LTC threshold (as of June 2020) are as follows:
Wine equalisation tax (WET)
Wine equalisation tax (WET) only applies to wine manufacturers, wholesalers, and importers. Retailers do not have a WET liability unless they make wholesale sales or bottle their own wine.
WET is a tax based on the value of wine. WET applies at 29% of the value of the wine at the last wholesale sale (before adding GST).
Fuel tax credits (FTC)
Fuel tax credits provide businesses with a credit for the fuel tax (excise or customs duty) included in the price of fuel they use in machinery, plant equipment and heavy vehicles for business purposes. You must be registered with the ATO for GST and Fuel Tax Credits to make a claim.
How to lodge your BAS
If you are using the online services for individuals and are registered via the Business Portal you can access and complete your BAS online. If you are not registered, your business activity statement will be sent to you in the mail and you lodge it via post. You can also submit your business activity statement through a registered tax agent or BAS agent.

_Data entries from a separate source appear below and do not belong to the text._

Definition occurrence_id (o : SubjectRef * nat) : jstring := flow_id (subject_label (fst o)) (snd o).

Section Tree.
Implicit Types (t : SubjectTree).

Section Ind.
Context (P : SubjectTree → Prop).
Hypothesis (Hnode : ∀ s c, (∀ l, c = Some l → Forall P l) → P (MkSubjectTree s c)).

Fixpoint tree_deep_ind t : P t :=
match t with
| MkSubjectTree s c =>
  Hnode s c (match c return ∀ l, c = Some l → Forall P l with
    | Some k => λ l (H : Some k = Some l),
        eq_ind k (Forall P)
          ((fix go (k : list SubjectTree) : Forall P k :=
              match k with
              | [] => List.Forall_nil _
              | x :: k => List.Forall_cons _ _ _ (tree_deep_ind x) (go k)
              end) k) l (f_equal (default k) H)
    | None => λ l (H : None = Some l), False_ind _ (eq_ind None (λ o, match o with None => True | Some _ => False end) I _ H)
    end)
end.
End Ind.

Lemma concat_fmap_Forall {A B C} (f : A → list C) (g : A → list B) (h : B → C) (l : list A) :
Forall (λ x, f x = h <$> g x) l → concat (f <$> l) = h <$> concat (g <$> l).
Proof. induction 1 as [|x l Hx Hl IH]; [done|]. cbn. by rewrite Hx, IH, fmap_app. Qed.

Lemma flow_nodes t p d :
(λ n, (node_subject n, node_id n, isRoot n)) <$> fst (treeToFlow t p d) =
(λ o, (fst o, occurrence_id o, bool_decide (snd o = 0))) <$> occurrences t d.
Proof.
revert p d. induction t as [s [l|] IH] using tree_deep_ind; intros p d; [|done].
cbn [treeToFlow occurrences fst]. rewrite !fmap_cons. f_equal.
rewrite <-list_fmap_compose. specialize (IH l eq_refl).
induction IH as [|x l Hx Hl IHl]; [done|]. cbn. rewrite !fmap_app. f_equal; [apply Hx|exact IHl].
Qed.

Lemma flow_id_truthy l d : truthy (flow_id l d) = true.
Proof. unfold flow_id. by destruct l. Qed.

Definition link_edge (e : (SubjectRef * nat) * (SubjectRef * nat)) : flow_edge :=
MkFlowEdge (occurrence_id e.1 ++ js "->" ++ occurrence_id e.2) (occurrence_id e.1) (occurrence_id e.2).
(* ===== verification/ServerEngine.v ===== *)
(** * The permission check of the server

    [pkg/engine/check.go], [condition.go] and [engine.go].  The store is the
    interface [TupleStore], the expression language [ExprLang]: what a check reads
    does not change while it runs (EngineSteps.v has the store change).  The visited set of the code is one mutable
    object shared by the whole recursion, so the walks thread it as a state.

    The recursion carries fuel; [check_always_answers] shows that the depth limit of the
    configuration is enough of it, whatever the store says. *)

From S2P Require Import Prelude GoLib ServerModel ServerSchema.

(** The queries of [storage.TupleStore] a check makes, for the context it has. *)
Class TupleStore {EL : ExprLang} := {
  CheckDirect : string → string → string → string → string → res bool;
  ListRelatedObjects : string → string → string → res (list ObjectRef);
  ListSubjects : string → string → string → res (list SubjectRef);
  GetObjectAttributes : string → string → res (gomap any);
  GetSubjectAttributes : string → string → res (gomap any) }.

(** ** Computations that share the visited set *)

(** [None] is a walk that ran out of fuel. *)
Definition walk (A : Type) : Type := gset string → option (gset string * res A).

#[export] Instance walk_ret : MRet walk := λ A a V, Some (V, Ok a).
#[export] Instance walk_bind : MBind walk := λ A B f m V,
  match m V with
  | None => None
  | Some (V', Ok a) => f a V'
  | Some (V', Err e) => Some (V', Err e)
  | Some (V', Panic) => Some (V', Panic)
  end.

Definition lift {A} (r : res A) : walk A := λ V, Some (V, r).

(** [visited.has(key)] and [visited.add(key)] *)
Definition has (key : string) : walk bool := λ V, Some (V, Ok (bool_decide (key ∈ V))).
Definition add (key : string) : walk () := λ V, Some ({[key]} ∪ V, Ok ()).

Definition visitKey (objectType objectID permission subjectType subjectID : string) : string :=
  objectType +:+ ":" +:+ objectID +:+ "#" +:+ permission +:+ "@" +:+ subjectType +:+ ":" +:+ subjectID.

Record CheckResult := MkCheckResult { Allowed : bool; ResolutionPath : list string }.

Definition allow (path : list string) : CheckResult := MkCheckResult true path.
Definition deny : CheckResult := MkCheckResult false [].

(** The loops that return the first result that allows; a [continue] is a step that
    denies. *)
Fixpoint first_allowed {A} (f : A → walk CheckResult) (l : list A) : walk CheckResult :=
  match l with
  | [] => mret deny
  | x :: l => result ← f x; if Allowed result then mret result else first_allowed f l
  end.

(** The loop of [walkIntersect]. *)
Fixpoint all_allowed {A} (f : A → walk CheckResult) (l : list A) : walk CheckResult :=
  match l with
  | [] => mret (allow [])
  | x :: l => result ← f x; if Allowed result then all_allowed f l else mret deny
  end.

(** The loop over the exclusions of [walkExclusion]. *)
Fixpoint none_allowed {A} (f : A → walk CheckResult) (l : list A) : walk CheckResult :=
  match l with
  | [] => mret (allow [])
  | x :: l => excluded ← f x; if Allowed excluded then mret deny else none_allowed f l
  end.

Section Engine.
Context {EL : ExprLang} {ST : TupleStore}.

Record CheckRequest := MkCheckRequest {
req_ObjectType : string;
req_ObjectID : string;
req_Permission : string;
req_SubjectType : string;
req_SubjectID : string;
req_Context : gomap any }.

Definition req_key (req : CheckRequest) : string :=
visitKey (req_ObjectType req) (req_ObjectID req) (req_Permission req)
  (req_SubjectType req) (req_SubjectID req).

(** ** Conditions *)

(** [condition.go]; attributes that cannot be read are an empty map. *)
Definition evaluateCondition (req : CheckRequest) (cond : option ConditionExpr) : res bool :=
match cond ≫= Compiled with
| None => Ok true
| Some program =>
    let attrs (r : res (gomap any)) := match r with Ok m => Ok m | Err _ => Ok (Some ∅) | Panic => Panic end in
    objAttrs ← attrs (GetObjectAttributes (req_ObjectType req) (req_ObjectID req));
    subAttrs ← attrs (GetSubjectAttributes (req_SubjectType req) (req_SubjectID req));
    let env := <["object" := objAttrs]> (<["subject" := subAttrs]> {["request" := req_Context req]}) in
    match expr_Run program env with
    | inl err => Err (Wrap "evaluate condition" (Errorf err))
    | inr result =>
        match any_bool result with
        | Some allowed => Ok allowed
        | None => Err (Errorf "condition did not return bool")
        end
    end
end.

(** ** The walks *)

(** The request a userset leads to: its context is not passed on. *)
Definition userset_request (req : CheckRequest) (subj : SubjectRef) : CheckRequest :=
MkCheckRequest (sub_Type subj) (sub_ID subj) (sub_Relation subj)
  (req_SubjectType req) (req_SubjectID req) None.

(** The request an arrow leads to. *)
Definition arrow_request (req : CheckRequest) (target : ObjectRef) (permission : string) : CheckRequest :=
MkCheckRequest (obj_Type target) (obj_ID target) permission
  (req_SubjectType req) (req_SubjectID req) (req_Context req).

Section Walks.
Context (cs : CompiledSchema) (MaxCheckDepth : Z).
Context (rec : CheckRequest → PermissionDef → Z → walk CheckResult).

(** One userset of [walkRelation]'s loop. *)
Definition walk_subject (req : CheckRequest) (depth : Z) (subj : SubjectRef) : walk CheckResult :=
if bool_decide (sub_Relation subj = "") then mret deny
else
  let subReq := userset_request req subj in
  seen ← has (req_key subReq);
  if (seen : bool) then mret deny
  else match GetPermission cs (sub_Type subj) (sub_Relation subj) with
  | Err _ =>
      match CheckDirect (sub_Type subj) (sub_ID subj) (sub_Relation subj)
              (req_SubjectType req) (req_SubjectID req) with
      | Ok true => mret (allow [req_key subReq])
      | Ok false | Err _ => mret deny
      | Panic => lift Panic
      end
  | Ok subPermDef => rec subReq subPermDef (depth + 1)
  | Panic => lift Panic
  end.

Definition walkRelation (req : CheckRequest) (relation : string) (depth : Z) : walk CheckResult :=
ok ← lift (CheckDirect (req_ObjectType req) (req_ObjectID req) relation
             (req_SubjectType req) (req_SubjectID req));
if (ok : bool) then
  mret (allow [visitKey (req_ObjectType req) (req_ObjectID req) relation
                 (req_SubjectType req) (req_SubjectID req)])
else
  subjects ← lift (ListSubjects (req_ObjectType req) (req_ObjectID req) relation);
  first_allowed (walk_subject req depth) subjects.

(** One target of [walkArrow]'s loop. *)
Definition walk_target (req : CheckRequest) (permission : string) (depth : Z) (target : ObjectRef)
  : walk CheckResult :=
let subReq := arrow_request req target permission in
seen ← has (req_key subReq);
if (seen : bool) then mret deny
else match GetPermission cs (obj_Type target) permission with
| Err _ => mret deny
| Ok permDef => rec subReq permDef (depth + 1)
| Panic => lift Panic
end.

Definition walkArrow (req : CheckRequest) (relation permission : string) (depth : Z) : walk CheckResult :=
targets ← lift (ListRelatedObjects (req_ObjectType req) (req_ObjectID req) relation);
first_allowed (walk_target req permission depth) targets.

Definition walkChild (req : CheckRequest) (depth : Z) (child : PermissionRef) : walk CheckResult :=
match Kind child with
| kind_relation => walkRelation req (RelationRef child) depth
| kind_arrow => walkArrow req (ArrowRef child) (ArrowPermission child) depth
| kind_condition =>
    cond ← lift (CompileConditionExpr (ref_ConditionExpr child));
    allowed ← lift (evaluateCondition req (Some cond));
    mret (if (allowed : bool) then allow [] else deny)
end.

Definition walkUnion (req : CheckRequest) (permDef : PermissionDef) (depth : Z) : walk CheckResult :=
first_allowed (walkChild req depth) (Children permDef).

Definition walkIntersect (req : CheckRequest) (permDef : PermissionDef) (depth : Z) : walk CheckResult :=
if bool_decide (length (Children permDef) = 0) then mret deny
else all_allowed (walkChild req depth) (Children permDef).

Definition walkExclusion (req : CheckRequest) (permDef : PermissionDef) (depth : Z) : walk CheckResult :=
match Children permDef with
| [] => mret deny
| c :: exclusions =>
    base ← walkChild req depth c;
    if Allowed base then none_allowed (walkChild req depth) exclusions else mret deny
end.

Definition walk_operation (req : CheckRequest) (permDef : PermissionDef) (depth : Z) : walk CheckResult :=
match Operation permDef with
| PermOpUnion | PermOpDirect => walkUnion req permDef depth
| PermOpIntersect => walkIntersect req permDef depth
| PermOpExclusion => walkExclusion req permDef depth
end.

Definition walk_step (req : CheckRequest) (permDef : PermissionDef) (depth : Z) : walk CheckResult :=
if (MaxCheckDepth <? depth)%Z then lift (Err (Errorf "max check depth exceeded"))
else
  let key := visitKey (req_ObjectType req) (req_ObjectID req) (perm_Name permDef)
               (req_SubjectType req) (req_SubjectID req) in
  seen ← has key;
  if (seen : bool) then mret deny
  else add key;; walk_operation req permDef depth.
End Walks.

Fixpoint walkPermission (cs : CompiledSchema) (MaxCheckDepth : Z) (fuel : nat)
  (req : CheckRequest) (permDef : PermissionDef) (depth : Z) : walk CheckResult :=
match fuel with
| O => λ _, None
| S fuel => walk_step cs MaxCheckDepth (walkPermission cs MaxCheckDepth fuel) req permDef depth
end.

(** ** The engine *)

Record Engine := MkEngine {
schemas : gmap string CompiledSchema;
sharedSchemas : gmap string CompiledSchema;
cfg_MaxCheckDepth : Z }.

(** [New] and [DefaultConfig] *)
Definition New (MaxCheckDepth : Z) : Engine := MkEngine ∅ ∅ MaxCheckDepth.
Definition DefaultConfig : Z := 25.

Definition LoadSchema (e : Engine) (tenantID : string) (cs : CompiledSchema) : Engine :=
MkEngine (<[tenantID := cs]> (schemas e)) (sharedSchemas e) (cfg_MaxCheckDepth e).

Definition LoadSharedSchema (e : Engine) (ref : string) (cs : CompiledSchema) : Engine :=
MkEngine (schemas e) (<[ref := cs]> (sharedSchemas e)) (cfg_MaxCheckDepth e).

Definition schemaForTenant (e : Engine) (tc : TenantContext) : res CompiledSchema :=
match tenant_SchemaMode (tc_Tenant tc) with
| SchemaOwn | SchemaInherited =>
    match schemas e !! tc_TenantID tc with
    | Some cs => Ok cs
    | None => Err (Errorf "no schema loaded for tenant")
    end
| SchemaShared =>
    match sharedSchemas e !! SharedSchemaRef (tc_Tenant tc) with
    | Some cs => Ok cs
    | None => Err (Errorf "shared schema not found")
    end
end.

(** The part of [Check] after the schema is found. *)
Definition check_schema (fuel : nat) (MaxCheckDepth : Z) (cs : CompiledSchema) (req : CheckRequest)
  : option (res CheckResult) :=
match GetPermission cs (req_ObjectType req) (req_Permission req) with
| Err err => Some (Err err)
| Panic => Some Panic
| Ok permDef =>
    match walkPermission cs MaxCheckDepth fuel req permDef 0 ∅ with
    | None => None
    | Some (_, Ok result) =>
        if Allowed result && bool_decide (is_Some (Condition permDef)) then
          Some match evaluateCondition req (Condition permDef) with
               | Ok true => Ok result
               | Ok false => Ok deny
               | Err err => Err (Wrap "condition evaluation" err)
               | Panic => Panic
               end
        else Some (Ok result)
    | Some (_, r) => Some r
    end
end.

Definition Check (fuel : nat) (e : Engine) (tc : option TenantContext) (req : CheckRequest)
  : option (res CheckResult) :=
match tc with
| None => Some (Err ErrNoTenantContext)
| Some tc =>
    if bool_decide (Status (tc_Tenant tc) = TenantDeleted) then Some (Err ErrTenantDeleted)
    else if negb (IsReadable (tc_Tenant tc)) then Some (Err (Errorf "tenant is not readable"))
    else match schemaForTenant e tc with
    | Err err => Some (Err err)
    | Panic => Some Panic
    | Ok cs => check_schema fuel (cfg_MaxCheckDepth e) cs req
    end
end.
End Engine.
(** [strconv.Atoi]: an optional sign, digits, and the range of a 64-bit [int]. *)
Definition Atoi (s : string) : option Z :=
  let v := match String.list_ascii_of_string s with
           | "-"%char :: l => Z.opp <$> unsigned_value l
           | "+"%char :: l => unsigned_value l
           | l => unsigned_value l
           end in
  n ← v; if bool_decide (- 2 ^ 63 ≤ n < 2 ^ 63)%Z then Some n else None.

(** [strconv.ParseUint(s, 10, 64)] *)
Definition ParseUint (s : string) : option Z :=
  n ← unsigned_value (String.list_ascii_of_string s);
  if bool_decide (n < 2 ^ 64)%Z then Some n else None.

(** [strconv.ParseBool] *)
Definition ParseBool (s : string) : option bool :=
  if bool_decide (s ∈ ["1"; "t"; "T"; "TRUE"; "true"; "True"]%string%list) then Some true
  else if bool_decide (s ∈ ["0"; "f"; "F"; "FALSE"; "false"; "False"]%string%list) then Some false
  else None.

Definition parseNonNegativeInt (raw : string) : option Z :=
  n ← Atoi raw; if bool_decide (n < 0)%Z then None else Some n.

(** ** Errors *)

Definition errStatus (err : error) : Z :=
  if errors_Is err ErrTenantNotFound || errors_Is err ErrNotFound then 404
  else if errors_Is err ErrTenantDeleted then 410
  else if errors_Is err ErrTenantSuspended then 403
  else if errors_Is err ErrDuplicateTuple then 409
  else if errors_Is err ErrQuotaExceeded then 429
  else if errors_Is err ErrInvalidStateTransition then 400
  else 500.

Definition tenantContextErrStatus (err : error) : Z :=
  let status := errStatus err in if bool_decide (status = 500%Z) then 400 else status.

Section Api.
Context {EL : ExprLang} {DC : Decoders}.

(** ** Requests *)

Record TupleRequest := MkTupleRequest {
tr_ObjectType : string;
tr_ObjectID : string;
tr_Relation : string;
tr_SubjectType : string;
tr_SubjectID : string;
tr_SubjectRelation : string;
tr_Attributes : gomap any;
TTLSeconds : option Z;
tr_ExpiresAt : string }.

Record CreateTenantRequest := MkCreateTenantRequest {
ct_ID : string;
ct_DisplayName : string;
ct_SchemaMode : string;
ct_ParentTenantID : string;
ct_SharedSchemaRef : string }.

Record ExpandRequest := MkExpandRequest { ex_ObjectType : string; ex_ObjectID : string; ex_Relation : string }.

(** Subject, resource, action and context; properties are decoded and not used. *)
Record AuthZenSubject := MkAuthZenSubject { az_Type : string; az_ID : string }.

Record AuthZenItem := MkAuthZenItem { item_Resource : AuthZenSubject; item_Action : string; item_Context : gomap any }.

Record AuthZenEvaluationRequest := MkEvaluation { ev_Subject : AuthZenSubject; ev_Item : AuthZenItem }.

Record AuthZenBatchRequest := MkBatch { bt_Subject : AuthZenSubject; Evaluations : list AuthZenItem }.

(** ** The server *)

(** [schemas] and [compiled] hold the text and the compilation of the schemas loaded. *)
Record Server := MkServer {
store : Store;
eng : Engine;
schema_texts : gmap string string;
schema_compiled : gmap string CompiledSchema }.

Definition with_store (s : Store) (srv : Server) : Server :=
MkServer s (eng srv) (schema_texts srv) (schema_compiled srv).

Record SchemaResponse := MkSchemaResponse {
sr_TenantID : string; sr_Hash : string; sr_Version : string; sr_Source : string; sr_CompiledAt : Z }.

Inductive payload :=
| PStatusOk (count : option Z)
| PTenant (t : option Tenant)
| PTenants (l : list Tenant) (count : Z)
| PSchema (s : SchemaResponse)
| PTuples (l : list RelationTuple) (count : Z)
| PAttributes (m : gomap any)
| PItems (l : list AttributesItem) (count : Z)
| PChangelog (l : list ChangelogEntry) (count latest : Z)
| PTree (t : SubjectTree)
| PDecision (decision : bool)
| PDecisions (decisions : list bool)
| PNoContent.

(** [OutOfFuel] is a check that did not end; no request gets it ([requests_answered] of ApiProperties.v). *)
Inductive reply := Reply (code : Z) (p : payload) | Fail (code : Z) | Crash | OutOfFuel.

(** [writeError(w, errStatus(err), ...)] of a store operation, else the reply. *)
Definition answer {A} (code : error → Z) (r : res A) (k : A → reply) : reply :=
match r with Ok a => k a | Err err => Fail (code err) | Panic => Crash end.

Definition tenantCtx (s : Store) (tenantID : string) : res TenantContext :=
if bool_decide (tenantID = "") then Err (Errorf "missing tenant") else BuildContext s tenantID.

(** ** Tuples *)

Definition validateTupleRequest (req : TupleRequest) : res () :=
if bool_decide (TrimSpace (tr_ObjectType req) = "") then Err (Errorf "object_type is required")
else if bool_decide (TrimSpace (tr_ObjectID req) = "") then Err (Errorf "object_id is required")
else if bool_decide (TrimSpace (tr_Relation req) = "") then Err (Errorf "relation is required")
else if bool_decide (TrimSpace (tr_SubjectType req) = "") then Err (Errorf "subject_type is required")
else if bool_decide (TrimSpace (tr_SubjectID req) = "") then Err (Errorf "subject_id is required")
else Ok ().

Definition tupleFromRequest (req : TupleRequest) : RelationTuple :=
MkRelationTuple "" (tr_ObjectType req) (tr_ObjectID req) (tr_Relation req) (tr_SubjectType req)
  (tr_SubjectID req) (tr_SubjectRelation req) "" (tr_Attributes req) None 0 0 "" "".

Definition maxTupleTTLSeconds : Z := 86400.

(** [time.Duration(ttl) * time.Second] in nanoseconds, an [int64]. *)
Definition duration (ttl : Z) : Z := int_add (ttl * 1000000000) 0.

Definition tupleExpiryFromRequest (req : TupleRequest) (now : Z) : res (option Z) :=
let expiresRaw := TrimSpace (tr_ExpiresAt req) in
match TTLSeconds req with
| Some ttl =>
    if bool_decide (expiresRaw ≠ "") then Err (Errorf "mutually exclusive")
    else if (ttl <=? 0)%Z then Err (Errorf "ttl_seconds must be greater than 0")
    else if (maxTupleTTLSeconds <? ttl)%Z then Err (Errorf "ttl_seconds must be <= 86400")
    else Ok (Some (now + duration ttl)%Z)
| None =>
    if bool_decide (expiresRaw = "") then Ok None
    else match parse_RFC3339 expiresRaw with
    | Some expiresAt => Ok (Some expiresAt)
    | None => Err (Errorf "expires_at must be RFC3339")
    end
end.

Definition tupleFromWriteRequest (req : TupleRequest) (now : Z) : res RelationTuple :=
let tuple := tupleFromRequest req in
expiresAt ← tupleExpiryFromRequest req now;
Ok (MkRelationTuple "" (ObjectType tuple) (ObjectID tuple) (Relation tuple) (SubjectType tuple)
      (SubjectID tuple) (SubjectRelation tuple) "" (rt_Attributes tuple) expiresAt 0 0 "" "").

(** Validate and convert one tuple of a write. *)
Definition write_tuple_of (now : Z) (req : TupleRequest) : res RelationTuple :=
validateTupleRequest req ≫= λ _, tupleFromWriteRequest req now.

Definition handleWriteTuple (now : Z) (tenantID : string) (body : res TupleRequest) (srv : Server) : Server * reply :=
match tenantCtx (store srv) tenantID with
| Err err => (srv, Fail (tenantContextErrStatus err))
| Panic => (srv, Crash)
| Ok tCtx =>
    match req ← body; write_tuple_of now req with
    | Err _ => (srv, Fail 400)
    | Panic => (srv, Crash)
    | Ok tuple =>
        let '(s, r) := WriteTuple now (Some tCtx) tuple (store srv) in
        (with_store s srv, answer errStatus r (λ _, Reply 201 (PStatusOk None)))
    end
end.

Definition handleWriteTuples (now : Z) (tenantID : string) (body : res (list TupleRequest)) (srv : Server)
  : Server * reply :=
match tenantCtx (store srv) tenantID with
| Err err => (srv, Fail (tenantContextErrStatus err))
| Panic => (srv, Crash)
| Ok tCtx =>
    match reqs ← body;
          if bool_decide (length reqs = 0) then Err (Errorf "tuples must contain at least one entry")
          else mapR (write_tuple_of now) reqs with
    | Err _ => (srv, Fail 400)
    | Panic => (srv, Crash)
    | Ok tuples =>
        let '(s, r) := WriteTuples now (Some tCtx) tuples (store srv) in
        (with_store s srv, answer errStatus r (λ _, Reply 201 (PStatusOk (Some (Z.of_nat (length tuples))))))
    end
end.

Definition handleDeleteTuple (now : Z) (tenantID : string) (body : res TupleRequest) (srv : Server) : Server * reply :=
match tenantCtx (store srv) tenantID with
| Err err => (srv, Fail (tenantContextErrStatus err))
| Panic => (srv, Crash)
| Ok tCtx =>
    match body ≫= λ req, validateTupleRequest req ≫= λ _, Ok req with
    | Err _ => (srv, Fail 400)
    | Panic => (srv, Crash)
    | Ok req =>
        let '(s, r) := DeleteTuple now (Some tCtx) (tupleFromRequest req) (store srv) in
        (with_store s srv, answer errStatus r (λ _, Reply 204 PNoContent))
    end
end.

(** A handler that only reads, in the tenant context of its path. *)
Definition reading_handler (tenantID : string) (srv : Server) (k : TenantContext → reply) : reply :=
answer tenantContextErrStatus (tenantCtx (store srv) tenantID) k.

Definition tuple_filter (q : string → string) (includeExpired : bool) : TupleFilter :=
MkTupleFilter (q "object_type") (q "object_id") (q "relation") (q "subject_type") (q "subject_id")
  (q "subject_relation") includeExpired.

(** [handleReadTuples] once it has its context. *)
Definition read_tuples (now : Z) (q : string → string) (srv : Server) (tCtx : TenantContext) : reply :=
let v := q "include_expired" in
match (if bool_decide (v = "") then Some false else ParseBool v) with
| None => Fail 400
| Some includeExpired =>
    answer errStatus (ReadTuples now (Some tCtx) (Some (tuple_filter q includeExpired)) (store srv))
      (λ tuples, Reply 200 (PTuples tuples (Z.of_nat (length tuples))))
end.

Definition handleReadTuples (now : Z) (tenantID : string) (q : string → string) (srv : Server) : reply :=
reading_handler tenantID srv (read_tuples now q srv).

What are the BAS statement due dates?
Your BAS statement due date is displayed on your BAS statement. Your BAS statement is issued by the ATO approximately two weeks before the end of a business’s reporting period. Once you receive your business activity statement, fill it out, lodge it with the ATO and pay any money you owe by the due date. The due dates depend on whether you lodge your BAS monthly or quarterly.
The due date for your monthly business activity statement is usually on the 21st day of the following month. If the due date is on a weekend or public holiday, you can lodge your form and make any payment due on the next business day.
Due date - paper
Due date - online
|1 - July, August and September||28 October||11 November|
|2 - October, November and December||28 February||28 February|
|3 - January, February and March||28 April||12 May|
|4 - April, May and June||28 July||11 August|
Your Business Activity Statement can now be simpler under a new initiative called Simpler BAS, for businesses with a turnover less than $10 million.
Editor's Update 06/07/20:
Here are some other things you might be wondering...
Do I need to lodge a BAS if not registered for GST? You don't need to lodge a BAS if your business is not registered for GST, i.e. your annual turnover doesn't exceed $75,000 (or $150,000 for non profits).
Do I need to lodge a BAS if I have no income? You still need to lodge a BAS if you have no income to report. If you have nothing. If you're no longer in business, you should ask for your ABN and GST to be cancelled.
Do sole traders need to lodge BAS? Sole traders do not need to lodge a BAS, but they are required to report all income and expenses in their annual tax return. As a sole trader, it's important to track your income and expenses keep adequate records of all business activities.